The final leg of the journey. The aim is to unload the rest of the aid at two refugee camps, Ranginekova and Spansko, which lie on the outskirts of the Croatian capital. The convoy still lacks 'official' paperwork (the right palm hasn't been greased) but Tony is in firebrand mood and won't stand for bureaucracy - his policy is now to ignore it. "My faith makes me indestructible" he confides.

Leaving Pakrac, the convoy halts by the old school to give presents to the kids. The children are ecstatic; teachers smile and share plum brandy with the foreigners. The noise is deafening, bullet holes sobering. Many of the adults are close to tears. Some obviously find it hard to leave.

We find the same feelings, only intensified, once in the camps. In Ranginekova, 12 year old Miroslav Antun stands shivering in his new purple denim coat, hand held in mine. He's worried that the farm workers will steal the coat from him, when they return from work later that evening. The locals resent the newcomers - there may be trouble between the men of the two communities if the presents, food, clothing and toys, aren't properly hidden. This is the way of things in a war zone.

"It is very difficult," says Miroslav in good English. "Nobody can do anything. We get some money from my uncle in Switzerland, but only 100,000 dinars (£10) a month from the government."

The refugees, Bosnian Croats, share rooms in numbered wooden barracks. Each family, perhaps five to eight members, lives in a single, closet-sized space. There are only a few men with them. The older ones speak German, having fought in the Second World War. The younger are all ex-militia, smoking thin rollups in the cold.

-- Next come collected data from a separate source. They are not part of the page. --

(** A single frame of memory that is mapped anew, with another type. *)
Lemma set_ram_kept s g mfn t a0 a : ept_inv s -> 0 <= g -> ept_lookup s g = (mfn, t, a0) -> plain t = true ->
  p2m_allows_invalid_mfn t = false -> 0 < a < 16 -> a0 <> p2m_access_x ->
  wp (ept_set_entry g mfn 0 p2m_ram_rw a (-1)) (fun _ s' => kept s s') s.
Proof.
  intros Hinv Hg Hl Hp Hb Ha Hx. assert (settable 0 mfn p2m_ram_rw a) as Hst.
  { split; [done|lia| |done]. intros Hv. cbn in Hv. rewrite orb_false_r in Hv. pose proof (mfn_valid_range _ Hv).
    unfold stored. rewrite Z.mod_small by lia. change (span 0) with 1. split_and!; [lia|apply Z.mod_1_r|]. intros j Hj.
    replace j with 0 by lia. by rewrite Z.add_0_r, Hv. }
  eapply wp_mono; [apply (ept_map_spec s g mfn 0 p2m_ram_rw a (-1) Hinv Hg); [by right; right|done|lia|done|by rewrite Hl]|].
  intros rc s' (Hinv' & _ & [[_ Heq]|(_ & _ & Heq & _)]); (split; [done|]); intros g'; rewrite Heq; [done|].
  change (span 0) with 1. destruct ((g <=? g') && (g' <? g + 1)) eqn:Hr; [|done]. assert (g' = g) as -> by lia. rewrite Hl. cbn [fst snd].
  split; [|done]. destruct (lookup_cases s g mfn t a0 Hinv Hl) as [[= -> _ _]|(_ & Hm & _ & _ & Hv)].
  - by destruct (_ && _) eqn:E; [|done]; cbn in E; rewrite !orb_false_r, andb_true_r in E; apply mfn_valid_range in E; unfold INVALID_MFN in E; lia.
  - rewrite Hb, orb_false_r in Hv. rewrite Hv. cbn. unfold stored. rewrite Z.mod_small by lia. lia.
Qed.

Lemma change_type_one_kept g s : ept_inv s -> 0 <= g -> 0 < default_access < 16 -> (ept_lookup s g).2 <> p2m_access_x ->
  wp (p2m_change_type_one g p2m_ram_logdirty p2m_ram_rw) (fun _ s' => kept s s') s.
Proof.
  intros Hinv Hg Hd Hx. apply wp_bind. eapply wp_mono; [by apply get_entry_lookup|].
  intros [[[mfn t] a] order] s' (-> & Hl & _ & _). destruct (Z.eqb_spec t p2m_ram_logdirty) as [->|]; [|by apply wp_ret].
  apply p2m_set_entry_4k. rewrite Hl in Hx. by eapply set_ram_kept.
Qed.

(** ** The handlers *)

Section frame.
Context (g : Z) (Hg : 0 <= g).

(** The pages stay sealed, and [g] is not one of them. *)
Definition open_kept (st st' : fault_state) : Prop :=
  kept (fs_p2m st) (fs_p2m st') /\ (ept_lookup (fs_p2m st') g).2 <> p2m_access_x.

As the freezing fog creeps between the washing lines, Miroslav's mother invites me inside. A deeply hospitable woman, she insists on providing a carton of German apple juice before asking if I want to keep her rosary. It's very embarrassing - she has so little, almost nothing in fact, so I refuse.

Presents from the convoy lie strewn on the bed. The family album sits on top of the TV, lying on the Coca-Cola tablecloth. Miroslav's father is a handsome man, a former factory manager shown in his soldier's uniform. The old English lady who's followed me indicates her approval, causing gales of laughter. Miroslav's hazel eyes widen as he flicks through pictures of his home town, Johovac, from which the family fled a year ago.

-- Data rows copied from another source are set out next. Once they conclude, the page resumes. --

(* ===== verification/EptFaultTheorems.v ===== *)
(** * Correctness of the handlers of violations

    Sealed pages stay sealed, code can be fetched from pages that may be
    executed, and ranges of frames are mapped; an example of each on the
    concrete tables. *)

From S2P Require Import Prelude RbTree RbSpec RbHeap PageInfo PageInfoSpec XomDomain XomSpec XomSeal XomToy P2mTypes XomGuest MemType Ept EptSpec EptOps EptResolve EptWalk EptEntry EptP2m EptHardware EptMisconfig EptToy EptFault EptFaultSpec.

Section theorems.
Context `{EptEnv, !EptLaws, FaultEnv}.

(** C6: whatever violation the processor reports, the handler returns; every
    guest frame keeps its machine frame and every page that may only be
    executed stays so; and an attempt to read or write such a page changes
    nothing and gives the guest a general protection fault, and nothing else. *)
Theorem violation_keeps_sealed q gpa gla st : ept_inv (fs_p2m st) -> 0 <= gpa -> 0 < default_access < 16 ->
  wp (ept_handle_violation q gpa gla) (fun _ st' => ept_inv (fs_p2m st') /\
    (forall g, (ept_lookup (fs_p2m st') g).1.1 = (ept_lookup (fs_p2m st) g).1.1 /\
       ((ept_lookup (fs_p2m st) g).2 = p2m_access_x -> ept_lookup (fs_p2m st') g = ept_lookup (fs_p2m st) g)) /\
    (hvm_mmio_internal gpa = false -> (ept_lookup (fs_p2m st) (Z.shiftr gpa 12)).2 = p2m_access_x -> (q_read q || q_write q) = true ->
       st' = FaultState (fs_p2m st) (fs_events st ++ [InjectGP]))) st.
Proof.
  intros Hinv Hgpa Hd. assert (0 <= Z.shiftr gpa 12) as Hg by (by apply Z.shiftr_nonneg).
  apply wp_bind. set (f := Npf _ _ _ _). set (gla' := if q_gla_valid q then _ else _).
  eapply wp_mono; [apply wp_and; [by apply (nested_page_fault_kept (Z.shiftr gpa 12))|]|].
  - apply (wp_when (hvm_mmio_internal gpa = false /\ (ept_lookup (fs_p2m st) (Z.shiftr gpa 12)).2 = p2m_access_x /\ (q_read q || q_write q) = true)
      _ (fun rc st' => rc = 1 /\ st' = FaultState (fs_p2m st) (fs_events st ++ [InjectGP]))).
    + eapply wp_mono; [by apply (nested_page_fault_kept (Z.shiftr gpa 12))|done].
    + intros (Hio & Hx & Hq). apply (sealed_violation (Z.shiftr gpa 12)); try done. cbn. by rewrite Hq.
  - intros rc st' [[Hinv' Hk] Hgp]. destruct (Z.eqb_spec rc 1) as [->|Hrc]; [apply wp_ret|apply wp_happens];
      (split_and!; [done|done|]); intros Hio Hx Hq; destruct Hgp as [? ->]; done.
Qed.

(** C20: code can be fetched from a superpage that may be executed although
    superpages cannot be executed on this processor: with memory for the tables
    of its pages, the handler of the violation returns without any other
    effect, all mappings are as before, and the processor's next walk for the
    frame permits the fetch. *)
Theorem fetch_progress exec_only gpa gla gv gf st mfn a m r w :
  ept_inv (fs_p2m st) -> 0 <= gpa < GFN_LIMIT * PAGE_SIZE -> hvm_mmio_internal gpa = false ->
  ept_lookup (fs_p2m st) (Z.shiftr gpa 12) = (mfn, p2m_ram_rw, a) -> hw_supports exec_only a = true ->
  access_violation a (Npfec false false true) = false -> ~ exhausted SHATTER_TABLES (fs_p2m st) ->
  hw_translate exec_only (fs_p2m st) (Z.shiftr gpa 12) = Some (HwPage m r w false) ->
  wp (ept_handle_violation (EptQual false false true r w false gv gf) gpa gla) (fun _ st' =>
    hw_translate exec_only (fs_p2m st') (Z.shiftr gpa 12) = Some (HwPage mfn r w true) /\
    ept_inv (fs_p2m st') /\ (forall g, ept_lookup (fs_p2m st') g = ept_lookup (fs_p2m st) g) /\ fs_events st' = fs_events st) st.
Proof.
  intros Hinv Hgpa Hio Hl Hsup Hv Hmem Hhw. apply frame_limit in Hgpa as Hg. apply wp_bind. cbn [q_read q_write q_fetch orb].
  pose proof (hw_page_any exec_only _ _ _ _ _ _ Hinv Hhw) as Hany. cbn [q_eff_read q_eff_write q_eff_exec]. rewrite Hany.
  eapply wp_mono; [by eapply fetch_fault_spec|]. intros rc st' (Hinv' & Hsame & Hev & [[_ ?]|[-> Hhw']]); [done|].
  apply wp_ret. by split_and!.
Qed.

(** C22: [p2m_set_entry] maps a range of memory: it returns whatever sizes it
    chooses for the entries, no frame outside the range changes, each frame of
    the range is mapped as it was or to its frame of the memory with the given
    right, and when 0 is returned all of them are. *)
Theorem p2m_set_entry_correct s g mfn order a : ept_inv s -> 0 <= g -> 0 <= order -> 0 < a < 16 ->
  any (super_rwx true (access_rwx a (true, true, true))) = true ->
  (forall j, 0 <= j < 2 ^ order -> mfn_valid (mfn + j) = true) ->
  (forall g', g <= g' < g + 2 ^ order -> plain (ept_lookup s g').1.2 = true) ->
  wp (p2m_set_entry g mfn order p2m_ram_rw a) (fun rc s' => ept_inv s' /\
    (forall g', ept_lookup s' g' = ept_lookup s g' \/
       (g <= g' < g + 2 ^ order /\ ept_lookup s' g' = (mfn + (g' - g), p2m_ram_rw, a))) /\
    (rc = 0 -> forall g', g <= g' < g + 2 ^ order -> ept_lookup s' g' = (mfn + (g' - g), p2m_ram_rw, a))) s.
Proof. intros. by apply p2m_set_entry_spec. Qed.
End theorems.

(** ** Examples *)

#[local] Instance toy_faults : FaultEnv := {|
  hvm_mmio_internal := fun _ => false;
  handle_mmio_with_translation := fun _ _ _ => true;
  hvm_emulate_one_mmio := fun _ _ => true;
  is_hardware_domain := false;
  vm_event_listener := false;
  access_required := false;
  inguest_pagefault_disabled := false;
  request_allocated := true;
  monitor_traps := fun _ _ => 0
|}.

(** A page that may only be executed, and one that may only be read. *)
Definition toy_sealed : fault_state := FaultState (toy_map true 5 100 0 p2m_access_x) [].
Definition toy_read_only : fault_state := FaultState (toy_map true 5 100 0 p2m_access_r) [].

Lemma toy_sealed_inv : ept_inv (fs_p2m toy_sealed).
Proof.
  destruct (toy_map_post true 5 100 0 p2m_access_x) as (rc & _ & Hinv & _); [by right; right|lia| |done|exact Hinv].
  apply toy_settable; [by right; right|done|done|lia|done|done].
Qed.

Lemma violation_keeps_sealed_ex :
  let q := EptQual true false false false false true false false in
  wp (ept_handle_violation q (5 * PAGE_SIZE + 8) 0) (fun _ st' => ept_inv (fs_p2m st') /\
    (forall g, (ept_lookup (fs_p2m st') g).1.1 = (ept_lookup (fs_p2m toy_sealed) g).1.1 /\
       ((ept_lookup (fs_p2m toy_sealed) g).2 = p2m_access_x -> ept_lookup (fs_p2m st') g = ept_lookup (fs_p2m toy_sealed) g)) /\
    (hvm_mmio_internal (5 * PAGE_SIZE + 8) = false ->
       (ept_lookup (fs_p2m toy_sealed) (Z.shiftr (5 * PAGE_SIZE + 8) 12)).2 = p2m_access_x -> (q_read q || q_write q) = true ->
       st' = FaultState (fs_p2m toy_sealed) (fs_events toy_sealed ++ [InjectGP]))) toy_sealed.
Proof. apply (violation_keeps_sealed _ _ _ toy_sealed toy_sealed_inv); [by compute|done]. Defined.

(** Reading the page faults; the other page, which has no listener, becomes
    accessible instead. *)
Example sealed_and_read_only :
  let q := EptQual false true false false false true false false in
  match ept_handle_violation q (5 * PAGE_SIZE) 0 toy_sealed, ept_handle_violation q (5 * PAGE_SIZE) 0 toy_read_only with
  | Some (_, st1), Some (_, st2) =>
      (fs_events st1, ept_lookup (fs_p2m st1) 5) = ([InjectGP], (100, p2m_ram_rw, p2m_access_x)) /\
      (fs_events st2, ept_lookup (fs_p2m st2) 5) = ([], (100, p2m_ram_rw, p2m_access_rwx))
  | _, _ => False
  end.
Proof. vm_compute. by split. Qed.

(** A change of the right that "must succeed" fails if the frame is part of a
    superpage and no page for a table is left. *)
Definition toy_no_memory : fault_state :=
  let s := toy_map true 512 512 1 p2m_access_r in
  FaultState (set_tables (pt_tables s ∪ gset_to_gmap [] (list_to_set toy_frames)) s) [].

Example promote_fails :
  match ept_handle_violation (EptQual false true false true false false false false) (600 * PAGE_SIZE) 0 toy_no_memory with
  | Some (_, st) => (fs_events st, ept_lookup (fs_p2m st) 600) = ([AssertFailed], (600, p2m_ram_rw, p2m_access_r))
  | None => False
  end.
Proof. vm_compute. reflexivity. Qed.

Lemma p2m_set_entry_correct_ex :
  wp (p2m_set_entry 512 512 9 p2m_ram_rw p2m_access_rwx) (fun rc s' => ept_inv s' /\
    (forall g', ept_lookup s' g' = ept_lookup toy_ept g' \/
       (512 <= g' < 512 + 2 ^ 9 /\ ept_lookup s' g' = (512 + (g' - 512), p2m_ram_rw, p2m_access_rwx))) /\
    (rc = 0 -> forall g', 512 <= g' < 512 + 2 ^ 9 -> ept_lookup s' g' = (512 + (g' - 512), p2m_ram_rw, p2m_access_rwx))) toy_ept.
Proof.
  apply (p2m_set_entry_correct toy_ept 512 512 9 p2m_access_rwx); [apply toy_ept_inv|lia|lia|done|done| |].
  - intros j Hj. cbn. lia.
  - intros g' _. by rewrite toy_default_lookup.
Defined.

(** Superpages cannot be executed. *)
#[local] Instance toy_noexec : EptEnv := toy_env false.
#[local] Instance toy_noexec_laws : EptLaws := toy_ept_laws false.
Definition toy_fetch : fault_state := FaultState (toy_super_page false) [].

Lemma fetch_progress_ex :
  wp (ept_handle_violation (EptQual false false true true true false false false) (600 * PAGE_SIZE) 0) (fun _ st' =>
    hw_translate true (fs_p2m st') (Z.shiftr (600 * PAGE_SIZE) 12) = Some (HwPage 600 true true true) /\
    ept_inv (fs_p2m st') /\ (forall g, ept_lookup (fs_p2m st') g = ept_lookup (fs_p2m toy_fetch) g) /\
    fs_events st' = fs_events toy_fetch) toy_fetch.
Proof.
  refine (fetch_progress true (600 * PAGE_SIZE) 0 false false toy_fetch 600 p2m_access_rwx 600 true true _ _ _ _ _ _ _ _).
  - exact (proj1 (toy_super_page_inv false)).
  - by split.
  - reflexivity.
  - vm_compute. reflexivity.
  - reflexivity.
  - reflexivity.
  - apply (toy_memory false). apply Nat.ltb_lt. vm_compute. reflexivity.
  - vm_compute. reflexivity.
Defined.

Many of the children are still at the camp school. They attend in shifts. Miroslav doesn't want to let go of my hand. His mother wipes away tears as we walk outside again. It's very difficult to drag ourselves away. I slip my Swiss Army knife into the boy's pocket, only later realising I should have given him some food. By now the aid parcels are being swiftly distributed amongst the families. It won't be long before the farm workers return.

Standing amongst the mud and slush, another old lady hugs Miroslav and tells his mother: "He has a good heart, such a good heart." He grimaces and replies: "No, Croatian heart."

A terrible blizzard settles on the city as the convoy splits, each vehicle making its own way home, or travelling further south to Bosnia. Other convoys continue to stream in and out of the country; part of Konvoj Nade's medical aid, for example, is sent to Nova Bila, a Croat town surrounded by Muslims in Bosnia.

In Germany, our three transits encounter an old Croat from Amsterdam, taking two lorries and a van full of clothes and Christmas presents to Zagreb. Sally Becker, the British aid worker and so-called'Angel of Mostar', departs in a huge convoy for Bosnia on the evening we board the return ferry. In a break between stories of his 'former' life, Tony Budell says he's going to Sarajevo and Mostar in January. In Belgrade, the nationalists have just won elections backed by promises of a Greater Serbia. They vow to take back Pakrac and other towns before the new year ends.